Covid-19 lockdowns has made consumption in many areas – from eating out to travelingpan – literally impossible. Private consumption is set to drop like a stone, by an estimated 35% on average during the lockdowns. To add to this, we estimate that 40% of the active population will be placed on partial unemployment, which will in part protect their income, yet lead to a loss of 20% to 40% of their disposable incomes; total household income may thus decline by 8% to 16%. In general, the saving rate would increase by +5pp for a fall of household total income of 5% and a drop in private consumption of 10%.

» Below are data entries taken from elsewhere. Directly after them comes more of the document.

(** * satis: order acceptance against kitchen capacity and stock

    A shallow embedding of [restaurant.py] and the properties of its
    inventory arithmetic, its per-department slot allocator and the
    evaluate / commit / reverse protocol of [Restaurant.check_order].

    Modelling conventions.

    - Python integers are [Z].  Order times are differences of whole-second
      timestamps, so they are integer valued and are modelled as [Z] too.
    - A NumPy array is its dtype and the list of its items, each an integer
      valued number held as a [Z]: [np.array] picks the dtype from the
      Python integers it is given, a difference of [int64] items wraps at 64
      bits, one of [uint64] items wraps at 2^64, and a [float64] item is an
      integer rounded to the 53 bits of a double, ties to even.  The exponent
      of a double is taken to be unbounded, which matters only for integers
      of 1024 bits and more.
    - Strings are ASCII texts.
    - A raised exception is the [Raise] result; a normal return is [Ok].
    - A [deque] is a mutable object.  The deques of a department live in a
      store (a list indexed by object reference) and the lists [queue] and
      [cache] hold references into it, so that [copy] of a list shares the
      deques, as it does in Python.
    - [logging.warning] is modelled as the list of emitted messages; the
      [info] and [debug] records are not part of the model. *)

From Stdlib Require Import ZArith Lia Ascii String.
From stdpp Require Import base strings option list sets pretty.

Local Open Scope string_scope.
Local Open Scope list_scope.
Local Open Scope Z_scope.

(** ** Exceptions and results *)

Inductive exn : Type :=
| ValueError
| TypeError
| Exception (msg : string).

Inductive result (A : Type) : Type :=
| Ok (a : A)
| Raise (e : exn).

Arguments Ok {A} a.
Arguments Raise {A} e.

During the progressive de-confinement, precautionary savings could become an issue: Saving rates to remain +6pp above pre-crisis levels at 21% at end-2020. This means about EUR400bn, or 3% of GDP. In turbulent times, households become more risk-averse and may shy away from consuming or investing. These precautionary savings take a toll on economic activity, keeping it below potential. Excessive or precautionary savings tend not to be deployed as long-term capital but to sit in bank deposits. Banks are likely to tighten credit conditions and be reluctant to make new loans in times of crises. During the de-confinement process, we estimate private consumption will remain 10% to 15% below pre-lockdown levels as we expect on average one third of employees on partial unemployment could lose their jobs.
As long as there is no effective vaccine against Covid-19, countries remain vulnerable to new outbreaks of the pandemic, which would lead to repeated lockdown and restart phases. The obvious reaction of households will be to hike up savings, notably in those countries with high levels of household debt and rising unemployment (Nordic countries, Netherlands, the UK, and to a lower extent France, Belgium, Spain and Portugal, see Figure 2).

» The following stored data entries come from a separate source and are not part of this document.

Lemma rstrip_nil_iff s : rstrip s = "" ↔ all_space s = true.
Proof.
  induction s as [|c s IH]; simpl; [done|].
  destruct (rstrip s) eqn:Hr.
  - destruct (isspace c); simpl; [|split; done].
    by rewrite <- IH.
  - split; [done|]. intros [_ H]%andb_true_iff. by apply IH in H.
Qed.

Lemma lstrip_head s c s' : lstrip s = String c s' → isspace c = false.
Proof.
  induction s as [|a s IH]; simpl; [done|].
  destruct (isspace a) eqn:Ha; [done|]. by intros [= <- _].
Qed.

(** [s.strip()] is empty exactly when [s] is empty or white space only. *)
Lemma strip_nil_iff s : strip s = "" ↔ all_space s = true.
Proof.
  unfold strip. rewrite rstrip_nil_iff. split.
  - intros H. apply all_space_lstrip. destruct (lstrip s) as [|c s'] eqn:Hl; [done|].
    apply lstrip_head in Hl. simpl in H. by rewrite Hl in H.
  - intros H. apply all_space_lstrip in H. by rewrite H.
Qed.

Lemma split_lines_not_nil s : split_lines s ≠ [].
Proof.
  destruct s as [|c s]; simpl; [done|].
  destruct (Ascii.eqb c newline); [done|]. by destruct (split_lines s).
Qed.

End PyStrFacts.

Lemma outcome_bind {A B} (m : M A) (k : A → M B) :
  outcome (bind m k) =
  match outcome m with Ok a => outcome (k a) | Raise e => Raise e end.
Proof. destruct m as [t [a|e]]; [|done]. rewrite bind_ok. done. Qed.

Lemma trace_bind {A B} (m : M A) (k : A → M B) :
  trace (bind m k) =
  trace m ++ match outcome m with Ok a => trace (k a) | Raise _ => [] end.
Proof.
  destruct m as [t [a|e]]; [by rewrite bind_ok|]. simpl. by rewrite app_nil_r.
Qed.

Lemma outcome_bind_ok {A B} (m : M A) (k : A → M B) a :
  outcome m = Ok a → outcome (bind m k) = outcome (k a).
Proof. intros H. by rewrite outcome_bind, H. Qed.

Lemma for_each_ok {A} (xs : list A) (body : A → M unit) :
  (∀ x, x ∈ xs → outcome (body x) = Ok tt) →
  outcome (for_each xs body) = Ok tt.
Proof.
  induction xs as [|x xs IH]; intros Hb; [done|]. simpl.
  rewrite outcome_bind, Hb by left. apply IH. intros y Hy. apply Hb. by right.
Qed.

Lemma for_each_print {A} (xs : list A) (f : A → string) :
  for_each xs (λ x, print (f x)) =
  (map (λ x, Stdout (f x +:+ String PyStr.newline "")) xs, Ok tt).
Proof.
  unfold print. induction xs as [|x xs IH]; [done|]. cbn [for_each].
  by rewrite bind_emit, IH.
Qed.

Module ScriptFacts.
Import Script ScriptSpec PyStrFacts.

Section with_world.
Context (w : World).

Lemma classify_spec path engine_out good_files bad_files :
  classify path engine_out (good_files, bad_files) =
  if PyStr.all_space engine_out
  then (good_files ++ [{| filepath := path; misspelled_words := [] |}],
        bad_files)
  else (good_files,
        bad_files ++
          [{| filepath := path;
              misspelled_words :=
                map PyStr.strip
                  (PyStr.split_lines (PyStr.strip engine_out)) |}]).
Proof.
  unfold classify.
  destruct (PyStr.all_space engine_out) eqn:Hs.
  - apply strip_nil_iff in Hs. by rewrite Hs.
  - destruct (String.eqb_spec (PyStr.strip engine_out) "") as [He|He]; [|done].
    apply strip_nil_iff in He. congruence.
Qed.

Lemma check_files_inv args filepaths good0 bad0 t good bad :
  check_files w args filepaths (good0, bad0) = (t, Ok (good, bad)) →
  ∃ good1 bad1,
    good = good0 ++ good1 ∧ bad = bad0 ++ bad1
    ∧ Forall (good_record w args) good1
    ∧ Forall (bad_record w args) bad1
    ∧ (filepath <$> good1) ++ (filepath <$> bad1) ≡ₚ filepaths.
Proof.
  revert good0 bad0 t.
  induction filepaths as [|path rest IH]; intros good0 bad0 t Hrun.
  - injection Hrun as _ <- <-. exists [], []. by rewrite !app_nil_r.
  - cbn [check_files] in Hrun.
    apply bind_Ok_inv in Hrun as (t1 & engine_out & t2 & Hs & Hrest & ->).
    rewrite classify_spec in Hrest.
    assert (outcome (spellcheck w args path) = Ok engine_out) as Hout
      by (by rewrite Hs).
    destruct (PyStr.all_space engine_out) eqn:Hspace.
    + apply IH in Hrest as (good1 & bad1 & -> & -> & Hg & Hb & Hp).
      exists ({| filepath := path; misspelled_words := [] |} :: good1), bad1.
      rewrite <- (assoc_L (++)). repeat split; [|done|].
      * constructor; [|done]. split; [done|]. by exists engine_out.
      * simpl. by rewrite Hp.
    + apply IH in Hrest as (good1 & bad1 & -> & -> & Hg & Hb & Hp).
      eexists good1, (_ :: bad1).
      rewrite <- (assoc_L (++)). repeat split; [done| |].
      * constructor; [|done]. split.
        -- simpl. intros Hnil%fmap_nil_inv. by apply split_lines_not_nil in Hnil.
        -- by exists engine_out.
      * rewrite fmap_cons. simpl. rewrite <- Hp.
        by rewrite <- Permutation_middle.
Qed.

Lemma in_good_files args good path :
  Forall (good_record w args) good → path ∈ filepath <$> good →
  ∃ engine_out, outcome (spellcheck w args path) = Ok engine_out
                ∧ PyStr.all_space engine_out = true.
Proof.
  intros Hg (cf & -> & Hcf)%list_elem_of_fmap.
  rewrite Forall_forall in Hg. by destruct (Hg cf Hcf) as [_ ?].
Qed.

Lemma in_bad_files args bad path :
  Forall (bad_record w args) bad → path ∈ filepath <$> bad →
  ∃ engine_out, outcome (spellcheck w args path) = Ok engine_out
                ∧ PyStr.all_space engine_out = false.
Proof.
  intros Hb (cf & -> & Hcf)%list_elem_of_fmap.
  rewrite Forall_forall in Hb.
  destruct (Hb cf Hcf) as [_ (out & ? & ? & _)]. by exists out.
Qed.

Lemma wrap_print_end_run text end_ :
  wrap_print_end w text end_ =
  ([Stdout (textwrap_fill w text TEXTWIDTH +:+ end_)], Ok tt).
Proof. done. Qed.

Lemma report_good_ok good bad : outcome (report_good w good bad) = Ok tt.
Proof.
  unfold report_good. destruct (negb (is_empty good)); [|done].
  rewrite outcome_bind.
  assert (∀ text, outcome (wrap_print w text) = Ok tt) as Hwp by done.
  destruct (1 <? _); rewrite Hwp, outcome_bind, for_each_print; simpl;
    by destruct (is_empty bad).
Qed.

Lemma wrap_print_ok text : outcome (wrap_print w text) = Ok tt.
Proof. done. Qed.

Lemma report_bad_file_ok cf :
  reportable w cf → outcome (report_bad_file w cf) = Ok tt.
Proof.
  intros (lines & word & line & Hread & Hw & Hl & Hc).
  unfold report_bad_file.
  rewrite (outcome_bind_ok _ _ tt) by apply wrap_print_ok.
  rewrite (outcome_bind_ok _ _ tt)
    by (apply (ReporterClaims.print_words_context_ok w _ _ lines Hread);
        by exists word, line).
  rewrite (outcome_bind_ok _ _ tt) by apply wrap_print_ok.
  rewrite (outcome_bind_ok _ _ tt) by (by rewrite for_each_print).
  done.
Qed.

Lemma report_bad_outcome args bad :
  outcome (report_bad w args bad) =
  match bad with
  | [] => Ok 0
  | _ => match outcome (for_each bad (report_bad_file w)) with
         | Ok _ => Ok 1
         | Raise e => Raise e
         end
  end.
Proof.
  unfold report_bad. destruct bad as [|cf bad]; [done|].
  cbn [is_empty negb].
  rewrite (outcome_bind_ok _ _ tt) by apply wrap_print_ok.
  rewrite outcome_bind.
  destruct (outcome (for_each (cf :: bad) (report_bad_file w))); done.
Qed.

Lemma main_outcome args t good bad :
  check_files w args (glob_glob w (files args)) ([], []) =
    (t, Ok (good, bad)) →
  outcome (main w args) = outcome (report_bad w args bad).
Proof.
  intros Hrun. unfold main.
  rewrite (outcome_bind_ok _ _ tt) by apply wrap_print_ok.
  rewrite (outcome_bind_ok _ _ (good, bad)) by (by rewrite Hrun).
  unfold aggregate. by rewrite (outcome_bind_ok _ _ tt) by apply report_good_ok.
Qed.

Lemma exit_status_spec args :
  exit_status w args =
  match outcome (main w args) with Ok code => code | Raise _ => 1 end.
Proof.
  unfold exit_status, script. destruct (main w args) as [t [code|[]]]; done.
Qed.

Policy-makers should focus on policies to unlock savings. Confidence first: Tests, masks, sanitary protocols and treatments and vaccines will help create a conducive environment for dissaving:
Targeted and supplementing existing schemes. Partial unemployment and public guarantees schemes, very effective in crisis time, may fuel precautionary savings through fear of job loss, and tighter credit conditions. Avoiding windfall and deadweight effects could help finance specific public investment (green, digital, R&D) with high multipliers – including cuts in corporate and labor taxes, rather than consumption taxes or transfers.
Adaptive social protection. It is imperative to overcome households’ reservations against investing excess savings, for example for old-age provision. The key to success is appropriate products – combining safety, flexibility and long-term performance – as well as more investments into financial literacy, easy access to wealth management and support for low- and middle-income earners, to avoid 2009 mistakes.
Structural fluidity. Fiscal multipliers and propensity to consume are dependent on the relative size of a given country’s domestic market, wage flexibility, size of automatic stabilizers and the level of its stock of debt.